Review: The Truth About Love
The Truth About Love by Stephanie Laurens
My rating: 3 of 5 stars
"The Truth About Love" (Cynsters, Barnaby 1) by Stephanie Laurens. "In the heat of the night, they'd burned. Soared. Shattered." Lots of exposure before the murderer's identity.
Deeply serious artists with seriously deep pockets, Lord Gerrard (landscapes) must paint Lady Jacqueline (embroidery) to prove true innocence in her mother's fatal fall into the sinister Gothic Garden of Night. Mutually entranced by deep eyes-endowments-charms-neckline, breath-stops betray their first-glance L-word. I languish in lush multi-syllable language depicting rich old aristocratic Britain. Bon mots may not be original "What will be will be" p375, are catchy, "such as I don't follow fashion ... We set it" p67. Pal Barnaby, curious about crimes, convinces me to stay the distance, despite others' sardonic "indeed" that incongruously reminds me of Stargate's sober Tealc.
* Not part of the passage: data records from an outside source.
(* ===== verification/WriteSafety.v ===== *)
(** * The write path commits writes in order

    The invariant of the machine of WriteQueue.v: the calls of [Write] are
    committed in the order they arrived, in groups; every group has consecutive
    sequence numbers of its own; the memtables that background work dropped, then
    the immutable one and the current one hold, in order, exactly the groups that
    were applied; and every writer returns its group's status. *)

From S2P Require Import Prelude Coding Comparator Crc32c DbFormat Status LogWriter LogReplay MemTable WriteBatch Filename Options WriteQueue.

(** ** Batches of a group *)

(** What a thread is asked to write: operations, or nothing to force a
    compaction; and whether to sync. *)
Definition Input : Type := option (list Op) * bool.

Definition ops_of (x : Input) : list Op := default [] x.1.
Definition group_ops (ins : list Input) (first n : nat) : list Op := concat (map ops_of (take n (drop first ins))).

(** A thread that has not started yet. *)
Definition fresh (t : Thread) (x : Input) : Prop := w_batch t = build <$> x.1 /\ w_sync t = x.2 /\ w_done t = false.
(** A database that is recovered after a crash that left [m] bytes of the log [w],
    which has the batches [gs]: it is fresh, its tables are smaller than 4 GiB, and
    there are file numbers left. *)
Record crash_site (gs : list (Z * list Op)) (w : Writer W) (m fuel : nat) (log_number : Z) (last_log : bool) (db0 : DB) (sst0 : Z -> option TableImage) (b : nat) : Prop := {
  cs_size : zlen (wf_contents (dest_ w)) < 2 ^ 64;
  cs_log : readable seq_rest (db_env db0) (LogFileName dbname log_number) (take m (wf_contents (dest_ w)));
  cs_fuel : (length gs < fuel)%nat /\ (length (wf_contents (dest_ w)) < fuel)%nat;
  cs_numbers : 0 <= vs_next_file_number (db_versions db0) /\ vs_next_file_number (db_versions db0) + zlen gs < 2 ^ 64 - 1;
  cs_fresh : forall n, vs_next_file_number (db_versions db0) <= n -> sst0 n = None /\ n ∉ pending_outputs_ db0;
  cs_ready : ready sst0 b (table_cache_ db0) /\ (length gs < b)%nat;
  cs_fits : forall pre seg post, gs = pre ++ seg ++ post -> segment_fits (U := U) (o := o) (wf_contents := wf_contents) Snappy Zstd seg;
  cs_empty : reuse_logs o = true -> last_log = true -> db_log db0 = None /\ db_mem db0 = None;
}.

(** C4: Acknowledged writes survive a crash.  After any run of the write path on
    working files, the log holds the groups whose entries are in the memtable, in
    the order of their commits.  When a crash leaves some first part of the log,
    [RecoverLogFile] returns OK and brings back a first part of these groups, in
    order, with all those whose records are within what is left (so everything up
    to the last [Sync]): they are in tables that the edit adds to level 0, each a
    readable file with the entries of consecutive groups, or, when the log is
    reused, in the new memtable; the last sequence number is theirs. *)
Theorem acknowledged_writes_recovered (seq0 : Z) (log : W) (logfile next level0 : Z) (env : E) (es : list (Event (E := E))) (ins : list Input) (db : DBState (W := W) (E := E))
    (Hs : recovery_setting) (Hin : inputs_ok seq0 ins) (Hcalls : omap call es = map call_of ins) (Hlog : wf_contents log = [])
    (Hrun : run U mem_usage o dbname es (initial seq0 MemTable_new None (Writer_new log) logfile next level0 env) = Some db) :
  exists h p A1 A2 A3 pend, history seq0 ins h p (LastSequence db) /\ applied ins h = A1 ++ A2 ++ A3 /\
    pend = pending ins p (LastSequence db) (threads db) /\ (pend = [] \/ exists n, pend = [(LastSequence db + 1, group_ops ins p n)]) /\
    mem_repr (C := U) (mem_ db) (entries_of (A3 ++ pend)) /\
    forall m fuel log_number last_log edit0 max0 save0 db0 sst0 b,
      crash_site (A3 ++ pend) (log_ db) m fuel log_number last_log db0 sst0 b ->
      exists k result, (k <= length (A3 ++ pend))%nat /\
        (forall w1 j, logged wf_contents w1 (map batch_record (take j (A3 ++ pend))) -> (length (wf_contents (dest_ w1)) <= m)%nat ->
           (j <= k \/ length (A3 ++ pend) <= k)%nat) /\
        RecoverLogFile Snappy Zstd U dbname o mem_usage fuel log_number last_log save0 edit0 max0 db0 = Some result /\
        log_recovered (raf_contents := raf_contents) (c_ok := c_ok) (bc_holds := bc_holds) (bc_next := bc_next) (U := U) (o := o) Snappy Zstd dbname
          edit0 max0 save0 db0 sst0 b log_number last_log (take k (A3 ++ pend)) result.
Proof.
  destruct Hs as [S1 S2 S3 S4 S5].
  destruct (run_logged U mem_usage o dbname seq0 wf_contents S5 (Writer_new log) logfile next level0 env es ins db Hin Hcalls Hlog eq_refl Hrun)
    as (h & p & A1 & A2 & A3 & pend & K1 & K2 & K3 & _ & K5 & K6 & K7).
  exists h, p, A1, A2, A3, pend. do 3 (split; [done|]). split; [rewrite K3; apply pending_cases|]. split; [done|]. intros m fuel log_number last_log edit0 max0 save0 db0 sst0 b [C1 C2 [C3 C4] [C5 C6] C7 [C8 C9] C10 C11].
  destruct Hin as (_ & _ & H0 & _).
  exact (RecoverLogFile_spec Snappy Zstd dbname mem_usage S1 S2 S3 seq_rest edit0 max0 save0 db0 sst0 b (seq0 + 1) (A3 ++ pend) (log_ db) m fuel log_number last_log
    K6 ltac:(lia) K7 C1 C2 C3 C4 C5 C6 C7 C8 C9 C10 S4 C11).
Qed.
End Crash.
Strong brave men are comfort, protect passive women vessels. (I rate tough funny females higher; sadly identify more with weaklings. For the younger naive girl to not think of marriage first seems foolish, not forceful.) The disclosure hostage rescue finale reveals warped crazy deviant villains.
(Questions:
Huntress Greek Artemis is Roman Diana, Athena is also a virgin (protector), so three separate gardens seem redundant. If Gerrard's ominous dream is ignored anyway p11, couldn't an editor have cut the portent?)